Guide to the American High School Curriculum

If you're a rising high school student and want to learn more about the high school curriculum in American High Schools, keep reading!

Welcome to the high school world, where you will discover your true passion and interests to pursue in college. But before that, high school was an entirely different environment compared to middle school in terms of academic and after-school life. To dive further into academics, today, we’re introducing three main types of classes in the American High School curriculum. 

The curriculum of American high schools is mainly divided into academic courses, AP courses, and Honors courses.  

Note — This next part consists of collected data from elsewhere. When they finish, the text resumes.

(* ===== verification/Session.v ===== *)
(** * The mux session: internal/mux/session.go

    A [Session] multiplexes streams over one connection. Streams are shared
    objects: the session's map holds pointers to them and so do the goroutines
    that serve them, hence a store of streams ([heap]) next to the map. Time is
    the session's monotonic clock, in nanoseconds since [epoch]; every operation
    that reads the clock takes [now]. *)
From S2P Require Import Prelude Frame Stream.
From Stdlib Require Import Strings.Byte.

(** ** Constants (session.go:14-21), in nanoseconds *)

Definition Millisecond : Z := 1000000.
Definition Second : Z := 1000000000.
Definition DefaultPingInterval : Z := 15 * Second.
Definition DefaultIdleTimeout : Z := 45 * Second.
Definition pingTimestamp : Z := 8.

(** The connections [tcpConn] is given: a socket, something around a connection (as
    [tls.Conn]), or another kind. *)
Inductive net_conn :=
| TCPConn (fd : nat)
| NetConn (inner : net_conn)
| OtherConn.

(** session.go:158: the loop ends, since every turn takes a wrapper off. *)
Fixpoint tcpConn (c : net_conn) : option nat :=
  match c with
  | TCPConn fd => Some fd
  | NetConn c => tcpConn c
  | OtherConn => None
  end.

(** A pointer to a stream. *)
Abbreviation loc := nat.

(** session.go:36. [onClose] records the calls of the [OnClose] callback and
    [onStream] the streams handed to the [OnStream] callback; [conn_closed] is
    whether the socket was closed. [closeOnce] and [cbOnce] are [sync.Once]. *)
Record Session (W : Type) := mkSession {
  conn : W;
  conn_closed : bool;
  server : bool;
  streams : gmap Z loc;
  heap : list Stream;
  closed : bool;
  closeErr : option error;
  nextID : Z;
  onStream : list loc;
  onClose : list error;
  PingInterval : Z;
  IdleTimeout : Z;
  lastRecv : Z;
  stalled : bool;
  pongs : list (list Byte.byte);
  done : bool;
  closeOnce : bool;
  cbOnce : bool
}.
Arguments mkSession {W}.
Arguments conn {W}. Arguments conn_closed {W}. Arguments server {W}.
Arguments streams {W}. Arguments heap {W}. Arguments closed {W}.
Arguments closeErr {W}. Arguments nextID {W}. Arguments onStream {W}.
Arguments onClose {W}. Arguments PingInterval {W}. Arguments IdleTimeout {W}.
Arguments lastRecv {W}. Arguments stalled {W}. Arguments pongs {W}.
Arguments done {W}. Arguments closeOnce {W}. Arguments cbOnce {W}.

Section session.
Context {W : Type} `{Writer W}.
Implicit Types (s : Session W).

1. High School Curriculum: Regular / Non-honor Classes

To lay a solid foundation for university, students need to understand the details of the curriculum at their school and select appropriate advanced courses based on their own needs and wants after completing the introductory courses.  

The American high school curriculum with regular classes can be roughly divided into six categories:  

English Language Arts

English courses help students improve their vocabulary, reading comprehension, and writing skills. Specific courses include English literature, American literature, and Creative Writing. It is recommended that you take English courses every year.  


Typical mathematics courses include Algebra 1, Geometry, Algebra 2, Pre-Calculus, and Calculus. It is recommended to take these math courses as early as possible to prepare for your high school’s advanced math and science courses. Most universities require students to take 3 years of high school mathematics, and selective universities require 4 years of high school mathematics.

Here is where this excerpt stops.